> Work order
Reproduce without change the lines in the material below that run from the one with "- apply (Cell_qat" to the end, and nothing more.

> Data for this task
(** X15. [centeredVertical n s0], for two trees of level [l + 2] (up to 64)
    with [n] lying to the north of [s0], returns the tree of level [l + 1]
    that straddles their common edge: its northern half shows cells of [n],
    its southern half cells of [s0], [2^(l+1)] rows away in the coordinates of
    each. *)
Theorem centeredVertical_window (s : state) (l : nat) (n s0 : ptr) :
  reachable s -> is_tree s (S (S l)) n -> is_tree s (S (S l)) s0 -> (l <= 62)%nat ->
  exists r s',
    centeredVertical n s0 s = Ok r s' /\ is_tree s' (S l) r /\
    forall x y, inbox (S l) x -> inbox (S l) y ->
      exists c, Cell r x y s' = Ok c s' /\
        (if y <? 0 then Cell n x (y + 2 ^ Z.of_nat (S l)) s
         else Cell s0 x (y - 2 ^ Z.of_nat (S l)) s) = Ok c s.
Proof.
  intros Hr [qn Hn] [qs Hs] Hl. pose proof (reachable_inv s Hr) as Hi.
  destruct (centeredVertical_post false s l n s0 qn qs Hi Hn Hs)
    as (r & s' & Hrun & Hi' & _ & Ha).
  exists r, s'. split; [exact Hrun|]. split; [eexists; exact Ha|].
  intros x y Hx Hy. apply (inbox_range l) in Hx, Hy; try lia.
  pose proof (pow2_pos l) as Hp.
  set (f := fun a b : Z => if b <? 4 * 2 ^ Z.of_nat l then qat (S (S l)) qn a b
                           else qat (S (S l)) qs a (b - 4 * 2 ^ Z.of_nat l)).
  assert (W1 : win (S (S l)) qn f 0 0).
  { split; [exact (abs_wf s _ n qn Hn)|]. intros i j Hi0 Hj0. rewrite !pow2_S in Hj0.
    unfold f. destruct (Z.ltb_spec (0 + j) (4 * 2 ^ Z.of_nat l)); [reflexivity|lia]. }
  assert (W2 : win (S (S l)) qs f 0 (0 + 4 * 2 ^ Z.of_nat l)).
  { split; [exact (abs_wf s _ s0 qs Hs)|]. intros i j Hi0 Hj0.
    unfold f. destruct (Z.ltb_spec (0 + 4 * 2 ^ Z.of_nat l + j) (4 * 2 ^ Z.of_nat l)); [lia|].
    f_equal; lia. }
  destruct (win_centeredV l qn qs f 0 0 W1 W2) as [_ Hwin].
  eexists. split.
  - apply (Cell_qat false s' l r _ x y Hi' Ha ltac:(lia) Hx Hy).
  - rewrite Hwin by (rewrite pow2_S; lia). unfold f. rewrite pow2_S.
    destruct (Z.ltb_spec y 0);
      destruct (Z.ltb_spec (0 + 3 * 2 ^ Z.of_nat l + (y + 2 ^ Z.of_nat l)) (4 * 2 ^ Z.of_nat l));
      try lia.
    + rewrite (Cell_qat false s (S l) n qn x _ Hi Hn ltac:(lia)) by (rewrite pow2_S; lia).
      rewrite pow2_S. do 3 f_equal; lia.
    + rewrite (Cell_qat false s (S l) s0 qs x _ Hi Hs ltac:(lia)) by (rewrite pow2_S; lia).
      rewrite pow2_S. do 3 f_equal; lia.
Qed.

> Output for this task
  - apply (Cell_qat false s' l r _ x y Hi' Ha ltac:(lia) Hx Hy).
  - rewrite Hwin by (rewrite pow2_S; lia). unfold f. rewrite pow2_S.
    destruct (Z.ltb_spec y 0);
      destruct (Z.ltb_spec (0 + 3 * 2 ^ Z.of_nat l + (y + 2 ^ Z.of_nat l)) (4 * 2 ^ Z.of_nat l));
      try lia.
    + rewrite (Cell_qat false s (S l) n qn x _ Hi Hn ltac:(lia)) by (rewrite pow2_S; lia).
      rewrite pow2_S. do 3 f_equal; lia.
    + rewrite (Cell_qat false s (S l) s0 qs x _ Hi Hs ltac:(lia)) by (rewrite pow2_S; lia).
      rewrite pow2_S. do 3 f_equal; lia.
Qed.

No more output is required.